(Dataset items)
(** The branch tables of the seal type selector as the specification words
    them: each test is the strict order of the rationals. *)
Definition selectSealType (fg : FluidGroup) (temp pressure : Q) : SealType :=
  match fg with
  | Nonhydrocarbon =>
      if Qlt_le_dec temp 80 then
        if Qlt_le_dec pressure 20 then TypeB else EngineeredSystem
      else EngineeredSystem
  | NonflashingHydrocarbon =>
      if Qlt_le_dec temp 176 then
        if Qlt_le_dec pressure 20 then TypeA else TypeC
      else if Qlt_le_dec temp 280 then
        if Qlt_le_dec pressure 20 then TypeC else EngineeredSystem
      else EngineeredSystem
  | FlashingHydrocarbon =>
      if Qlt_le_dec temp 176 then
        if Qlt_le_dec pressure 20 then TypeA else TypeC
      else if Qlt_le_dec temp 260 then
        if Qlt_le_dec pressure 20 then TypeC else EngineeredSystem
      else EngineeredSystem
  end.

(** The rules of the arrangement selector without a mandate, as the
    specification orders them; [any_contaminant] says that a contaminant
    flag is set. *)
Definition selectArrangement (fluid_group : string) (any_contaminant : bool)
    (zero_leakage exposure_hazard vapor_risk environmental_limits : bool)
    (temp : Q) (solids polymerizing poor_lubricity low_density
     high_vapor_pressure : bool) : Z :=
  if bool_decide (fluid_group = "Nonhydrocarbon") && any_contaminant then 3
  else if zero_leakage || exposure_hazard || vapor_risk || environmental_limits
          || (if Qlt_le_dec 260 temp then true else false)
          || solids || polymerizing || poor_lubricity || low_density
          || high_vapor_pressure then 3
  else if solids || polymerizing || poor_lubricity || low_density
          || high_vapor_pressure then 2
  else 1.

(** ** Evaluations on sample inputs *)

Example cat_default : get_seal_category 15 100 10 = Returns (Some 1).
Proof. vm_compute. reflexivity. Qed.

Example cat_out : get_seal_category 150 450 30 = Returns None.
Proof. vm_compute. reflexivity. Qed.

Example recommend_default :
  recommend default_inputs =
  Returns (Recommendation (Some 1) "Nonflashing Hydrocarbon" "Type A" (PyInt 1)
             "Not required").
Proof. vm_compute. reflexivity. Qed.

(** ** Comparisons *)

Section Comparisons.
Local Open Scope Q_scope.

Lemma le_lit_true (x : Q) (n : Z) : le_lit x n = true <-> x <= inject_Z n.
Proof. unfold le_lit. apply Qle_bool_iff. Qed.

Lemma le_lit_false (x : Q) (n : Z) : le_lit x n = false <-> inject_Z n < x.
Proof.
  unfold le_lit. rewrite <- not_true_iff_false, Qle_bool_iff.
  split; [apply Qnot_le_lt | apply Qlt_not_le].
Qed.

Lemma lt_lit_true (x : Q) (n : Z) : lt_lit x n = true <-> x < inject_Z n.
Proof.
  unfold lt_lit. rewrite negb_true_iff, <- not_true_iff_false, Qle_bool_iff.
  split; [apply Qnot_le_lt | apply Qlt_not_le].
Qed.

Lemma lt_lit_false (x : Q) (n : Z) : lt_lit x n = false <-> inject_Z n <= x.
Proof. unfold lt_lit. rewrite negb_false_iff. apply Qle_bool_iff. Qed.

Lemma gt_lit_true (x : Q) (n : Z) : gt_lit x n = true <-> inject_Z n < x.
Proof. unfold gt_lit. rewrite negb_true_iff. apply le_lit_false. Qed.

(** A strict test of the code agrees with the decision of the order. *)
Lemma lt_lit_dec (A : Type) (x : Q) (n : Z) (a b : A) :
  (if lt_lit x n then a else b) = (if Qlt_le_dec x (inject_Z n) then a else b).
Proof.
  destruct (Qlt_le_dec x (inject_Z n)) as [H | H].
  - apply lt_lit_true in H. now rewrite H.
  - apply lt_lit_false in H. now rewrite H.
Qed.

Lemma gt_lit_dec (A : Type) (x : Q) (n : Z) (a b : A) :
  (if gt_lit x n then a else b) = (if Qlt_le_dec (inject_Z n) x then a else b).
Proof.
  destruct (Qlt_le_dec (inject_Z n) x) as [H | H].
  - apply gt_lit_true in H. now rewrite H.
  - unfold gt_lit. apply Qle_bool_iff in H. now rewrite H.
Qed.

End Comparisons.

(** ** Category classifier *)

Lemma limit_values :
  limit 1 "pressure" = Returns 20 /\ limit 1 "temp" = Returns 260 /\
  limit 1 "speed" = Returns 20 /\
  limit 2 "pressure" = Returns 40 /\ limit 2 "temp" = Returns 400 /\
  limit 2 "speed" = Returns 25 /\
  limit 3 "pressure" = Returns 100 /\ limit 3 "temp" = Returns 400 /\
  limit 3 "speed" = Returns 25.
Proof. repeat split; vm_compute; reflexivity. Qed.

(** No subscript of the loop raises: the three tests are decided in turn. *)
Lemma get_seal_category_unfold (p t s : Q) :
  get_seal_category p t s =
  Returns
    (if le_lit p 20 && le_lit t 260 && le_lit s 20 then Some 1
     else if le_lit p 40 && le_lit t 400 && le_lit s 25 then Some 2
     else if le_lit p 100 && le_lit t 400 && le_lit s 25 then Some 3
     else None).
Proof.
  destruct limit_values as (E1 & E2 & E3 & E4 & E5 & E6 & E7 & E8 & E9).
  unfold get_seal_category, category_loop, within_limits.
  rewrite E1, E2, E3, E4, E5, E6, E7, E8, E9. cbn [mbind outcome_bind].
  destruct (le_lit p 20), (le_lit t 260), (le_lit s 20); cbn;
    destruct (le_lit p 40), (le_lit t 400), (le_lit s 25); cbn;
    destruct (le_lit p 100); reflexivity.
Qed.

(EXERCISE PROMPT)
All lines in the preceding records that hold the word "specification" need to be copied.

(SOLUTION TO THIS EXERCISE)
(** The branch tables of the seal type selector as the specification words
    specification orders them; [any_contaminant] says that a contaminant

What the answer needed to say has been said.